Our eternal future is forged from real history, but not our history; rather our future is borne out of the completed work of Christ. The object of Paul's contemplation in 1 Cor 15 is our glorious hope of resurrection. With the resurrection in the forefront of his mind, Paul remembers Hosea 13. His mind is drawn to one more reversal in Hosea's chapter of reversals; death gives way to life!
1 Cor 15:52, 54, 55—in a moment, in the twinkling of an eye, at the last trumpet … the dead will be raised imperishable … then will come about the saying that is written, "O death, where is your victory? O death, where is your sting?
No longer under the curse of death, no longer in bondage to sin, we have been enveloped in the glory of the Son of God to forever enjoy him and be enjoyed by him. This tender, intimate, eternal union is called life—eternal life! For you who believe in the gospel of this Christ, your sins are forgiven and you possess the Spirit of that risen Son even now. You are being evermore enfolded into the joy of that heavenly union with your Savior.

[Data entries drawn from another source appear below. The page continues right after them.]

(** The elements an iterator returns, in its order. *)
Definition listed (o : sobj) (vs : list sval) : Prop :=
  match o with
  | OBJ_INTSET ints => exists w xs, rep w ints xs /\ vs = map SInt xs
  | OBJ_LISTPACK lp => exists ss, lp_repr lp (elems_of ss) /\ vs = map elem_val (elems_of ss)
  | OBJ_HT d => dict_ok d /\ vs = map (fun e => SStr e.1) (Dict.contents d)
  end.

(** The limits of the encodings. *)
Definition within_limits (o : sobj) (vs : list sval) : Prop :=
  match o with
  | OBJ_INTSET _ => Z.of_nat (length vs) <= max_entries
  | OBJ_LISTPACK _ => Z.of_nat (length vs) <= set_max_listpack_entries /\
      Forall (fun v => Z.of_nat (length (val_string v)) <= set_max_listpack_value) vs
  | OBJ_HT _ => True
  end.

Record set_listing (o : sobj) (X : strset) (vs : list sval) : Prop := {
  sl_listed : listed o vs;
  sl_distinct : NoDup (map val_string vs);
  sl_set : X = list_to_set (map val_string vs);
  sl_ok : Forall string_ok (map val_string vs);
}.

Definition set_repr (o : sobj) (X : strset) : Prop := exists vs, set_listing o X vs /\ within_limits o vs.

Lemma set_listing_size o X vs : set_listing o X vs -> size X = length vs.
Proof using Type. intros [_ Hnd -> _]. by rewrite size_list_to_set, length_map. Qed.

Lemma listing_elem o X vs v : set_listing o X vs -> v ∈ vs -> val_string v ∈ X.
Proof using Type. intros [_ _ -> _] Hv. apply elem_of_list_to_set. by apply list_elem_of_fmap_2. Qed.

Lemma repr_ok_elem o X s : set_repr o X -> s ∈ X -> string_ok s.
Proof using Type. intros (vs & [_ _ -> Hok] & _) Hs. rewrite elem_of_list_to_set in Hs. by eapply Forall_forall. Qed.

(** *** Intsets *)

Lemma rep_int64 w ints xs : rep w ints xs -> Forall (fun v => int64 v) xs.
Proof using Type.
  intros R. eapply Forall_impl; [apply (rep_fits _ _ _ R)|]. intros v Hv. pose proof (fits_64 w v (rep_width_ok _ _ _ R) Hv). unfold LLONG_MIN, LLONG_MAX. lia.
Qed.

Lemma map_dec_NoDup xs : Forall (fun v => int64 v) xs -> NoDup xs -> NoDup (map dec xs).
Proof using Type.
  intros Hr Hnd. rewrite Forall_forall in Hr. apply NoDup_fmap_2_strong; [|done]. intros v w Hv Hw E. by apply dec_inj; [apply Hr| |apply Hr].
Qed.

Lemma intset_listing w ints xs : rep w ints xs -> set_listing (OBJ_INTSET ints) (list_to_set (map dec xs)) (map SInt xs).
Proof using Type.
  intros R. pose proof (rep_int64 _ _ _ R) as Hr. assert (map val_string (map SInt xs) = map dec xs) as E by (by rewrite map_map).
  split; [by exists w, xs|rewrite E; apply map_dec_NoDup; [done|by eapply rep_NoDup]|by rewrite E|].
  rewrite E. apply Forall_map. eapply Forall_impl; [exact Hr|]. apply dec_ok.
Qed.

(** The set of integers behind an intset. *)
Definition int_repr (ints : intset) (X : strset) (Y : gset Z) : Prop :=
  intset_repr ints Y /\ (forall s, s ∈ X <-> exists v, v ∈ Y /\ s = dec v) /\ size X = size Y /\ forall v, v ∈ Y -> int64 v.

Lemma intset_ints ints X vs : set_listing (OBJ_INTSET ints) X vs -> exists Y, int_repr ints X Y.
Proof using Type.
  intros Hl. pose proof (set_listing_size _ _ _ Hl) as Hs. destruct Hl as [(w & xs & R & ->) Hnd -> Hok]. exists (list_to_set xs).
  split_and!; [by exists w, xs| |by rewrite Hs, (rep_size_set _ _ _ R), length_map|].
  - intros s. rewrite elem_of_list_to_set, map_map. cbn [val_string]. rewrite list_elem_of_fmap. setoid_rewrite elem_of_list_to_set. naive_solver.
  - intros v Hv%elem_of_list_to_set. pose proof (rep_int64 _ _ _ R) as Hr. rewrite Forall_forall in Hr. by apply Hr.
Qed.

Lemma ints_intset ints X Y : intset_repr ints Y -> (forall s, s ∈ X <-> exists v, v ∈ Y /\ s = dec v) -> exists vs, set_listing (OBJ_INTSET ints) X vs.
Proof using Type.
  intros (w & xs & R & ->) HX. exists (map SInt xs). replace X with (list_to_set (map dec xs) : strset); [by eapply intset_listing|].
  apply set_eq. intros s. rewrite HX, elem_of_list_to_set, list_elem_of_fmap. setoid_rewrite elem_of_list_to_set. naive_solver.
Qed.

(** *** Listpacks *)

Lemma vals_strings ss : map val_string (map elem_val (elems_of ss)) = ss.
Proof using Type. unfold elems_of. rewrite !map_map. setoid_rewrite elem_val_string. apply map_id. Qed.

Lemma pack_listing lp ss : lp_repr lp (elems_of ss) -> NoDup ss -> Forall string_ok ss ->
  set_listing (OBJ_LISTPACK lp) (list_to_set ss) (map elem_val (elems_of ss)).
Proof using Type. intros Hr Hnd Hok. split; [by exists ss|by rewrite vals_strings..]. Qed.

Lemma pack_repr lp X : set_repr (OBJ_LISTPACK lp) X <->
  exists ss, lp_repr lp (elems_of ss) /\ NoDup ss /\ X = list_to_set ss /\ Forall string_ok ss /\
    Z.of_nat (length ss) <= set_max_listpack_entries /\ Forall (fun s => Z.of_nat (length s) <= set_max_listpack_value) ss.
Proof using Type.
  split.
  - intros (vs & [(ss & Hr & ->) Hnd -> Hok] & Hn & Hl). exists ss. rewrite vals_strings in *. unfold elems_of in Hn. rewrite !length_map in Hn.
    split_and!; [done..|]. by rewrite <- (vals_strings ss), Forall_map.
  - intros (ss & Hr & Hnd & -> & Hok & Hn & Hl). exists (map elem_val (elems_of ss)). split; [by apply pack_listing|]. split.
    + unfold elems_of. by rewrite !length_map.
    + by rewrite <- (vals_strings ss), Forall_map in Hl.
Qed.

(** *** Dictionaries *)

Lemma contents_keys d M : dict_is d M -> (Dict.contents d).*1 ≡ₚ (map_to_list M).*1.
Proof using Type. intros [_ Hp]. by rewrite Hp. Qed.

Lemma dict_listing d M : dict_is d M -> set_Forall string_ok (dom M) -> set_repr (OBJ_HT d) (dom M).
Proof using Type.
  intros Hr Hok. exists (map (fun e => SStr e.1) (Dict.contents d)). split; [|done].
  assert (map val_string (map (fun e => SStr e.1) (Dict.contents d)) = (Dict.contents d).*1) as E by (by rewrite map_map).
  pose proof (contents_keys _ _ Hr) as Hk. split; rewrite ?E.
  - by split; [destruct Hr|].
  - rewrite Hk. apply NoDup_fst_map_to_list.
  - apply set_eq. intros s. rewrite elem_of_list_to_set, Hk, elem_of_dom. rewrite list_elem_of_fmap. split.
    + intros [x Hx]. exists (s, x). by rewrite elem_of_map_to_list.
    + intros ([s' x] & -> & Hx). exists x. by apply elem_of_map_to_list.
  - rewrite Hk. apply Forall_forall. intros s Hs. apply Hok. rewrite list_elem_of_fmap in Hs. destruct Hs as ([s' x] & -> & Hx).
    apply elem_of_map_to_list in Hx. by eapply elem_of_dom_2.
Qed.

Lemma dict_map d X : set_repr (OBJ_HT d) X -> exists M, dict_is d M /\ X = dom M.
Proof using Type.
  intros (vs & [[Hwf ->] Hnd -> _] & _). rewrite map_map in *. cbn [val_string] in *. exists (list_to_map (Dict.contents d)).
  split; [split; [done|by rewrite map_to_list_to_map]|]. rewrite dom_list_to_map_L. done.
Qed.

Lemma dict_set_repr d X : set_repr (OBJ_HT d) X <-> set_Forall string_ok X /\ exists M, dict_is d M /\ X = dom M.
Proof using Type.
  split; [|by intros (Hok & M & Hr & ->); apply dict_listing]. intros Hr. split; [intros s; by eapply repr_ok_elem|by apply dict_map].
Qed.

(** ** Iteration *)

(** The iterator is about to return [vs]. *)
Definition iter_at (o : sobj) (si : setTypeIterator) (vs : list sval) : Prop :=
  match o, si with
  | OBJ_INTSET ints, IterIntset ii =>
      exists w xs (i : nat), rep w ints xs /\ ii = Z.of_nat i /\ (i <= length xs)%nat /\ vs = map SInt (drop i xs)
  | OBJ_LISTPACK lp, IterListpack lpi =>
      exists es i, lp_repr lp es /\ vs = map elem_val (drop i es) /\
        match i with O => lpi = None | S i => lpi = Some (off es i) /\ (i < length es)%nat end
  | OBJ_HT d, IterHT di => dict_ok d /\ iter_ok dictFingerprint d di /\ vs = map (fun e => SStr e.1) (rest d di)
  | _, _ => False
  end.

Lemma iter_start o vs : listed o vs -> iter_at o (setTypeInitIterator o) vs.
Proof using Type.
  destruct o as [ints|lp|d]; cbn [listed iter_at setTypeInitIterator].
  - intros (w & xs & R & ->). exists w, xs, 0%nat. by split_and!; [done|done|lia|].
  - intros (ss & Hr & ->). by exists (elems_of ss), 0%nat.
  - intros (Hwf & ->). destruct (iterator_start dictFingerprint d) as [Hok Hrest]. split_and!; [done|done|by rewrite Hrest].
Qed.

Lemma iter_release o si vs : iter_at o si vs -> release o si = Ret tt.
Proof using Type. destruct o, si; cbn; try done. intros (_ & Hok & _). by apply release_ok. Qed.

Our Christian striving here is a journey of progressively pushing aside the realm of death and sin. It is an outstretched arm straining to grab hold of that fullness of joy that awaits us in glory. We have already been spiritually raised by the Spirit and are now called, in Lazarus-like fashion, to "come forth" and walk in newness of life. This striving of sanctification is not our attempt to earn God's favor, but is a real participation by the grace of God in that favor which is the fullness of life in Christ.
The brilliant light of resurrection glory transforms this chapter filled with corpses. It is perhaps the last place we would expect to find such abundant hope; for who looks for life in a tomb? Yet did not two angels in dazzling apparel say to the women, "Why do you seek the living One among the dead? He is not here, but He has risen" (Luke 24:5f.)? In anticipation of that day, this chapter was emptied of death's sting much like Christ's tomb was emptied of his body and the place of death becomes a striking testimony to everlasting life. What a reversal—what a glorious reversal!
Death, be not proud, though some have called theeMighty and dreadful, for thou art not so;For those whom thou think'st thou dost overthrowDie not, poor Death, nor yet canst thou kill me.
… One short sleep past, we wake eternallyAnd death shall be no more; Death, thou shalt die.